Give back exactly the lines that run from the beginning of the entries to the line containing "- An instant", both included, and nothing else.

Collected data entries
###

(** * ElastAlert rule execution core: a shallow embedding of
      [elastalert/elastalert.py] and the properties of its specification.

    Conventions of the embedding.
    - An instant ([datetime]) and a duration ([timedelta]) are integers
      [Z] counting whole seconds, except in the realert arithmetic, which
      the source does on float seconds and which runs on rationals here,
      with the resolution and the range of [timedelta] and [datetime];
      [ts_now()] is an input of every operation that reads the clock.
    - A Python dict used as a map is a [gmap]; a key that may be [None]
      is an [option string].
    - A rule is a dict in the source; here the keys an operation reads
      are fields of a record, an absent key is [None].
    - Calls to the search backend, to alerters and to enhancements are
      inputs: the response (or the exception raised) is handed to the
      operation, and what the operation does to the outside world is
      returned as a list of effects, in order.
    - An operation that may raise returns a [result]. *)

From Stdlib Require Import ZArith QArith Bool List String Ascii Lia.
From Stdlib Require Qpower.
From Stdlib Require Import Qround Lqa.
From stdpp Require Import base option list gmap strings pretty.
Import ListNotations.

Set Warnings "-register-all".
Close Scope Q_scope.
Local Open Scope Z_scope.

(** ** Exceptions

    The exception classes the core raises or handles, and the outcome of
    a call that may raise. *)

Inductive exn :=
  | KeyError (key : string)
  | IndexError
  | RuntimeError
  | EAException (msg : string)
  | ElasticsearchException (msg : string)
  | OtherException (msg : string).

Inductive result (A : Type) :=
  | Ok (a : A)
  | Raise (e : exn).
Arguments Ok {A} a.
Arguments Raise {A} e.

Definition bind {A B : Type} (m : result A) (k : A -> result B) : result B :=
  match m with
  | Ok a => k a
  | Raise e => Raise e
  end.

Notation "'do' x <- m ; k" := (bind m (fun x => k))
  (at level 10, x pattern, m at level 100, k at level 200).

(** [d[key]] on a key that may be absent. *)
Definition getitem {A : Type} (key : string) (o : option A) : result A :=
  match o with
  | Some a => Ok a
  | None => Raise (KeyError key)
  end.

(** ** Documents

    A JSON-shaped value as the backend returns it and as a match carries
    it. [VTime] is a [datetime] object (a timestamp after [ts_to_dt]). *)
Inductive value :=
  | VNone
  | VBool (b : bool)
  | VInt (z : Z)
  | VStr (s : string)
  | VTime (t : Z)
  | VList (l : list value)
  | VDict (kv : list (string * value)).

(** A dict with string keys: a hit's [_source], an event, a match. *)
Abbreviation doc := (gmap string value).

(** Python truthiness of a value ([not v] is its negation). *)
Definition truthy (v : value) : bool :=
  match v with
  | VNone => false
  | VBool b => b
  | VInt z => negb (z =? 0)
  | VStr s => negb (String.eqb s "")
  | VTime _ => true
  | VList l => match l with [] => false | _ => true end
  | VDict kv => match kv with [] => false | _ => true end
  end.

(** The functions of [elastalert.util] and the builtins that the core
    calls on documents. The module is not among the sources at hand, so
    these operations are an interface: [lookup_es_key] resolves a
    (possibly dotted) field path and gives [VNone] for Python's [None],
    [set_es_key] stores under such a path, [ts_to_dt] turns a timestamp
    into a [datetime], [py_str] is [str], [should_scrolling_continue]
    reads the two keys of the rule that are its arguments here. *)
Class Util := {
  lookup_es_key : doc -> string -> result value;
  set_es_key : doc -> string -> value -> doc;
  ts_to_dt : value -> result value;
  py_str : value -> string;
  should_scrolling_continue : option Z -> Z -> bool; (* max_scrolling_count, scrolling_cycle *)
}.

###

> _Problem solution_
(** * ElastAlert rule execution core: a shallow embedding of
      [elastalert/elastalert.py] and the properties of its specification.

    Conventions of the embedding.
    - An instant ([datetime]) and a duration ([timedelta]) are integers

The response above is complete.